Johnson traces the right wing’s paranoia about Clinton from Whitewater to the death of Vince Foster, to Travelgate and Filegate, and asserts that there was no wrongdoing on the president’s part. Johnson’s parade of characters includes the usual dreary suspects: Ken Starr, the special prosecutor whose office, according to Johnson, perpetrated “a disgraceful episode in the annals of American jurisprudence”; Monica Lewinsky, touchingly ingenuous one moment, scheming the next; Linda Tripp, who comes across here, as she appeared to many at the time, as a sordid character; and, of course, the news media, caught in a frenzy that, according to Johnson, was “motivated by a desire to become the next Woodward and Bernstein, to discover scandal where in fact none exists.”

Throughout, Johnson is consumed with missed opportunities, with a nation “at a moment of peak power and influence” that spent so much time, so much political energy and so much talent on “self-destructive squabbles, petty political assaults, growing inattention and the diversions of the electronic entertainment and scandal culture.” He acknowledges the scientific and technological achievements of the age but he seems mystified that the nation which produced such technological and economic progress could, at the very same moment, become so obsessed with notorious celebrities on television trial in front of the nation.

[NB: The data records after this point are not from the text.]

Lemma ninth (l : list Z) (g : string -> Z) : g <$> limb_names = l -> l !!! 9%nat = g "h9".
Proof. by intros <-. Qed.

Lemma bits_total s : sumZ ((fun i => (read s (limb "h" i), limb_bits i)) <$> List.seq 0 10).*2 = 255.
Proof. by rewrite <- list_fmap_compose. Qed.

Lemma ideal_exec_app a b s : ideal_exec (a ++ b) s = ideal_exec b (ideal_exec a s).
Proof. apply foldl_app. Qed.

Lemma keeps_limbs e s f : (forall i, read e (limb "h" i) = read s (limb "h" i)) -> read s <$> limb_names = f -> read e <$> limb_names = f.
Proof. intros H <-. apply list_fmap_ext. intros k x Hx. apply list_lookup_fmap_Some in Hx as (i & -> & _). apply H. Qed.

Lemma first_quotient_keeps s i :
  read (ideal_step s (int32 "q" ((19 * "h9" + (1 << 24)) >> 25))) (limb "h" i) = read s (limb "h" i).
Proof. apply read_insert_ne. exact (not_eq_sym (limb_not_q i)). Qed.

Lemma quotient_ideal s f : read s <$> names "h" 10 = f ->
  read (ideal_exec quotient_code s) <$> limb_names = f
  /\ read (ideal_exec quotient_code s) "q" = (value f + (19 * (f !!! 9%nat) + 2 ^ 24) / 2 ^ 25) / 2 ^ 255.
Proof.
  intros Hf. unfold quotient_code. rewrite !ideal_exec_app. pose proof (load_read s) as H1. rewrite Hf in H1.
  generalize dependent (ideal_exec (load "h") s). intros s1 H1. pose proof (first_quotient s1) as H0.
  pose proof (keeps_limbs _ _ _ (first_quotient_keeps s1) H1) as H2.
  change (ideal_exec [?c] s1) with (ideal_step s1 c).
  generalize dependent (ideal_step s1 (int32 "q" ((19 * "h9" + (1 << 24)) >> 25))). intros s2 H0 H2.
  destruct (quotient_floors (List.seq 0 10) s2) as [Hq Hr]. split; [by apply (keeps_limbs _ s2)|].
  rewrite Hq, H0, floors_radices, radices_value, H2, (ninth _ _ H1), bits_total; [reflexivity|].
  apply Forall_fmap, Forall_forall; intros i _; cbn; unfold limb_bits; destruct (Nat.even i); lia.
Qed.

Lemma quotient_spec f : fe_bounded 330 f ->
  let e := exec quotient_code (store (names "h" 10) f) in
  bounded e (start (limb_names ++ ["q"]) (ranges 330 ++ [(-2, 2)]))
  /\ read e <$> limb_names = f
  /\ read e "q" = (value f + (19 * (f !!! 9%nat) + 2 ^ 24) / 2 ^ 25) / 2 ^ 255.
Proof.
  intros Hf e. destruct (safe_sound quotient_code (names "h" 10) (ranges 330) (limb_names ++ ["q"]) (ranges 330 ++ [(-2, 2)])
    (store (names "h" 10) f)) as [He Hb]; [by apply start_bounded|vm_compute; reflexivity|]. split; [done|].
  unfold e. rewrite He. apply quotient_ideal. apply read_store; [bytes_compute|by rewrite (fe_length 330 f)].
Qed.

(** The estimate of the quotient is exact (the proof in the comment of [fe_tobytes]). *)
Lemma quotient_exact H h9 q : Z.abs (H - 2 ^ 230 * h9) < 2 ^ 231 -> Z.abs q <= 2 ->
  q = (H + (19 * h9 + 2 ^ 24) / 2 ^ 25) / 2 ^ 255 -> 0 <= H - p * q < p.
Proof.
  intros Hlow Hq Eq. set (q0 := (19 * h9 + 2 ^ 24) / 2 ^ 25) in *.
  pose proof (Z.div_mod (19 * h9 + 2 ^ 24) (2 ^ 25)) as D0. pose proof (Z.mod_pos_bound (19 * h9 + 2 ^ 24) (2 ^ 25)) as B0.
  pose proof (Z.div_mod (H + q0) (2 ^ 255)) as D. pose proof (Z.mod_pos_bound (H + q0) (2 ^ 255)) as B. rewrite <- Eq in D. fold q0 in D0.
  unfold p. lia.
Qed.

Definition canonical_ranges : list interval := (fun i => (0, 2 ^ limb_bits i - 1)) <$> List.seq 0 10.

Lemma remainder_spec e f : bounded e (start (limb_names ++ ["q"]) (ranges 330 ++ [(-2, 2)])) -> read e <$> limb_names = f ->
  let r := read (exec remainder_code e) <$> limb_names in
  Forall2 within canonical_ranges r /\ value r = (value f + 19 * read e "q") mod 2 ^ 255.
Proof.
  intros Hb Hf r.
  destruct (code_correct 0 remainder_code (limb_names ++ ["q"]) (ranges 330 ++ [(-2, 2)]) limb_names canonical_ranges
    (zip (Wf ++ [2 ^ 255]) (limb_names ++ ["carry9"])) (poly_add (linear 0 Wf) [([10%N], 19)]) e) as [Hb' Hd]; [done|vm_compute; reflexivity..|].
  apply start_within in Hb'; [|bytes_compute|done]. split; [done|].
  rewrite weighted_dot, !Z.mod_0_r, poly_add_value, !fmap_app, Hf, first_value in Hd by (rewrite <- Hf; done).
  rewrite dot_app, !list_fmap_singleton, dot_cons in Hd by done. fold r in Hd, Hb'.
  unfold poly_value, mono_value in Hd. cbn [foldr fst snd] in Hd. unfold values in Hd.
  rewrite list_lookup_total_middle in Hd by (rewrite <- Hf; done).
  destruct (dot_bounds Wf canonical_ranges r) as [Hlo Hhi]; [bytes_compute|done|done|].
  assert (dot Wf canonical_ranges.*1 = 0) as E1 by (vm_compute; reflexivity).
  assert (dot Wf canonical_ranges.*2 = 2 ^ 255 - 1) as E2 by (vm_compute; reflexivity). rewrite E1 in Hlo. rewrite E2 in Hhi.
  unfold value in *. set (c := read (exec remainder_code e) "carry9") in *. clearbody c r. unfold dot at 2 in Hd. cbn [zip zip_with foldr] in Hd.
  replace (dot Wf f + 19 * read e "q") with (dot Wf r + c * 2 ^ 255) by lia. rewrite Z_mod_plus_full, Z.mod_small by lia. done.
Qed.

Lemma fe_store_value r : Forall2 within canonical_ranges r ->
  le_value (fe_store r) = value r /\ is_bytes (fe_store r) /\ length (fe_store r) = 32%nat.
Proof.
  intros Hr. destruct r as [|h0 [|h1 [|h2 [|h3 [|h4 [|h5 [|h6 [|h7 [|h8 [|h9 [|? ?]]]]]]]]]]]; try (apply Forall2_length in Hr; done).
  unfold within, canonical_ranges in Hr. cbn [List.seq fmap list_fmap limb_bits Nat.even] in Hr.
  repeat (apply Forall2_cons in Hr as [? Hr]). cbn [fst snd] in *. split; [|split; [repeat constructor; apply u8_range | done]].
  unfold fe_store. rewrite !u8_lor by lia. rewrite !u8_shiftr by lia. cbn [le_value]. numerals.
  unfold value. let w := eval vm_compute in Wf in change Wf with w. rewrite !dot_cons, !Z.div_1_r.
  rewrite (Z.div_small h4 67108864), (Z.div_small h9 67108864) by lia. unfold dot. cbn [zip zip_with foldr]. name_quotients. ring.
Qed.

Lemma fe_tobytes_ok f v : is_fe 330 f v ->
  le_value (fe_tobytes f) = v mod p /\ is_bytes (fe_tobytes f) /\ length (fe_tobytes f) = 32%nat.
Proof.
  intros [Hf Hv]. destruct (quotient_spec f Hf) as (Hb & Hl & Hq). destruct (remainder_spec _ f Hb Hl) as [Hr Hd].
  destruct (fe_store_value _ Hr) as (H1 & H2 & H3). unfold fe_tobytes. change (limb "h" <$> List.seq 0 10) with limb_names.
  split; [|done]. rewrite H1, Hd, <- Hv. clear H1 H2 H3 Hr Hd.
  assert (Forall2 within (ranges 330 ++ [(-2, 2)]) (f ++ [read (exec quotient_code (store (names "h" 10) f)) "q"])) as Hw.
  { apply start_within in Hb; [|bytes_compute|done]. by rewrite fmap_app, Hl in Hb. }
  apply Forall2_app_inv in Hw as [_ Hw]; [|by rewrite (fe_length 330 f)]. apply Forall2_cons in Hw as [Hw _].
  set (q := read _ "q") in *. clearbody q. clear Hb Hl. unfold within in Hw. cbn [fst snd] in Hw.
  assert (0 <= value f - p * q < p) as Hp.
  { apply (quotient_exact _ (f !!! 9%nat)); [|lia|done]. 
    destruct f as [|f0 [|f1 [|f2 [|f3 [|f4 [|f5 [|f6 [|f7 [|f8 [|f9 [|? ?]]]]]]]]]]]; try (apply Forall2_length in Hf; done).
    unfold fe_bounded, within in Hf. let r := eval vm_compute in (ranges 330) in change (ranges 330) with r in Hf.
    repeat (apply Forall2_cons in Hf as [? Hf]). cbn [fst snd] in *. unfold value. let w := eval vm_compute in Wf in change Wf with w.
    rewrite !dot_cons. unfold dot. cbn [zip zip_with foldr lookup_total list_lookup_total]. lia. }
  unfold p in Hp. replace (value f + 19 * q) with (value f - p * q + q * 2 ^ 255) by (unfold p; lia).
  rewrite Z_mod_plus_full, Z.mod_small by (unfold p; lia). replace (value f) with (value f - p * q + q * p) at 2 by lia.
  rewrite Z_mod_plus_full, Z.mod_small by (unfold p; lia). done.
Qed.

Lemma fe_isnegative_ok f v : is_fe 330 f v -> fe_isnegative f = (v mod p) mod 2.
Proof.
  intros H. destruct (fe_tobytes_ok f v H) as (H1 & H2 & H3). unfold fe_isnegative. rewrite <- H1.
  destruct (fe_tobytes f) as [|b l]; [done|]. change ((b :: l) !!! 0%nat) with b. cbn [le_value].
  change 1 with (Z.ones 1). rewrite Z.land_ones by lia. change (2 ^ 1) with 2.
  replace (b + 256 * le_value l) with (b + (128 * le_value l) * 2) by lia. by rewrite Z_mod_plus_full.
Qed.

Lemma fe_isnonzero_ok f v : is_fe 330 f v -> fe_isnonzero f = if v mod p =? 0 then 0 else 1.
Proof.
  intros H. destruct (fe_tobytes_ok f v H) as (H1 & H2 & H3). unfold fe_isnonzero. rewrite <- H1. apply or_bytes; [done|]. by intros E; rewrite E in H3.
Qed.

Lemma fe_cmov_ok f g b : length f = length g -> b = 0 \/ b = 1 -> fe_cmov f g b = Some (if b =? 1 then g else f).
Proof.
  intros Hl Hb. unfold fe_cmov. destruct Hb as [-> | ->]; cbn [Z.eqb orb Pos.eqb Z.opp]; f_equal.
  - revert g Hl. induction f as [|x f IH]; intros [|y g] Hl; try done. cbn [zip_with]. rewrite Z.land_0_r, Z.lxor_0_r, IH; [done|]. by cbn in Hl; lia.
  - revert g Hl. induction f as [|x f IH]; intros [|y g] Hl; try done. cbn [zip_with].
    rewrite Z.land_m1_r, <- Z.lxor_assoc, Z.lxor_nilpotent, Z.lxor_0_l, IH; [done|]. cbn in Hl; lia.
Qed.

Lemma weaken a b f v : is_fe a f v -> 0 <= a <= b -> is_fe b f v.
Proof.
  intros [H Hv] Hab. split; [|done]. unfold fe_bounded, ranges in *. clear Hv. revert f H. generalize (List.seq 0 10).
  intros l. induction l as [|i l IH]; intros f H; [done|]. rewrite fmap_cons in *. apply Forall2_cons_inv_l in H as (x & f' & Hx & H & ->).
  constructor; [|by apply IH]. unfold within in *. cbn [fst snd] in *.
  set (k := 2 ^ (if Nat.even i then 25 else 24)) in *. assert (0 <= k) by (unfold k; destruct (Nat.even i); lia).
  assert (a * k / 100 <= b * k / 100) by (apply Z.div_le_mono; nia). lia.
Qed.

(** ** Powers *)

(** [f] is [u^n * v^m]. *)
Definition is_mon (f : fe) (u v n m : Z) : Prop := 0 <= n /\ 0 <= m /\ is_fe 330 f (u ^ n * v ^ m).

Lemma mon_left f u v : is_fe 330 f u -> is_mon f u v 1 0.
Proof. intros H. split_and!; [lia..|]. by rewrite Z.pow_1_r, Z.mul_1_r. Qed.

Lemma mon_right f u v : is_fe 330 f v -> is_mon f u v 0 1.
Proof. intros H. split_and!; [lia..|]. by rewrite Z.pow_1_r, Z.mul_1_l. Qed.

Lemma mon_product f g u v n m n' m' : is_mon f u v n m -> is_mon g u v n' m' ->
  is_fe 101 (fe_mul f g) (u ^ (n + n') * v ^ (m + m')).
Proof.
  intros (Hn & Hm & Hf) (Hn' & Hm' & Hg). rewrite !Z.pow_add_r by lia.
  replace (u ^ n * u ^ n' * (v ^ m * v ^ m')) with (u ^ n * v ^ m * (u ^ n' * v ^ m')) by lia. by apply fe_mul_ok.
Qed.

Lemma mon_mul f g u v n m n' m' : is_mon f u v n m -> is_mon g u v n' m' -> is_mon (fe_mul f g) u v (n + n') (m + m').
Proof.
  intros Hf Hg. pose proof Hf as (? & ? & _). pose proof Hg as (? & ? & _). split_and!; [lia..|].
  apply (weaken 101); [by apply mon_product | lia].
Qed.

Lemma mon_sq f u v n m : is_mon f u v n m -> is_mon (fe_sq f) u v (n + n) (m + m).
Proof.
  intros (Hn & Hm & Hf). split_and!; [lia..|]. rewrite !Z.pow_add_r by lia. apply (weaken 101); [|lia].
  replace (u ^ n * u ^ n * (v ^ m * v ^ m)) with (u ^ n * v ^ m * (u ^ n * v ^ m)) by lia. by apply fe_sq_ok.
Qed.

Lemma mon_sq_times k f u v n m : is_mon f u v n m -> is_mon (fe_sq_times k f) u v (n * 2 ^ Z.of_nat k) (m * 2 ^ Z.of_nat k).
Proof.
  intros Hf. unfold fe_sq_times. induction k as [|k IH]; [by rewrite !Z.mul_1_r|]. cbn [Nat.iter].
  apply mon_sq in IH. rewrite Nat2Z.inj_succ, Z.pow_succ_r by lia.
  replace (n * (2 * 2 ^ Z.of_nat k)) with (n * 2 ^ Z.of_nat k + n * 2 ^ Z.of_nat k) by lia.
  by replace (m * (2 * 2 ^ Z.of_nat k)) with (m * 2 ^ Z.of_nat k + m * 2 ^ Z.of_nat k) by lia.
Qed.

But the final paradox of the “best and worst” times of the 90s was embodied in the young millennial generation. As Robin Toner says in her 10/28/2001 New York Times review of the book “There are few voices more haunting in Haynes Johnson’s history of the Clinton years than those of the young.” This was the millennial generation, that generation entering adulthood in the year 2000 with an expectation of “peace and prosperity and a boundless belief in the private marketplace.” They were the “exemplars of their age” as Haynes points out, the idealistic young hope of a new America:

A survey of American college students in 1997 found that 77 percent believed they would become millionaires someday. Four years later, with the New Economy in tatters and the nation reeling from the Sept. 11 terrorist attacks, it is almost painful to read of the innocence - or is it hubris? - of the millennials, like peeking in on the English in the spring of 1914. They had no idea what was coming. For that matter, neither did most of their elders.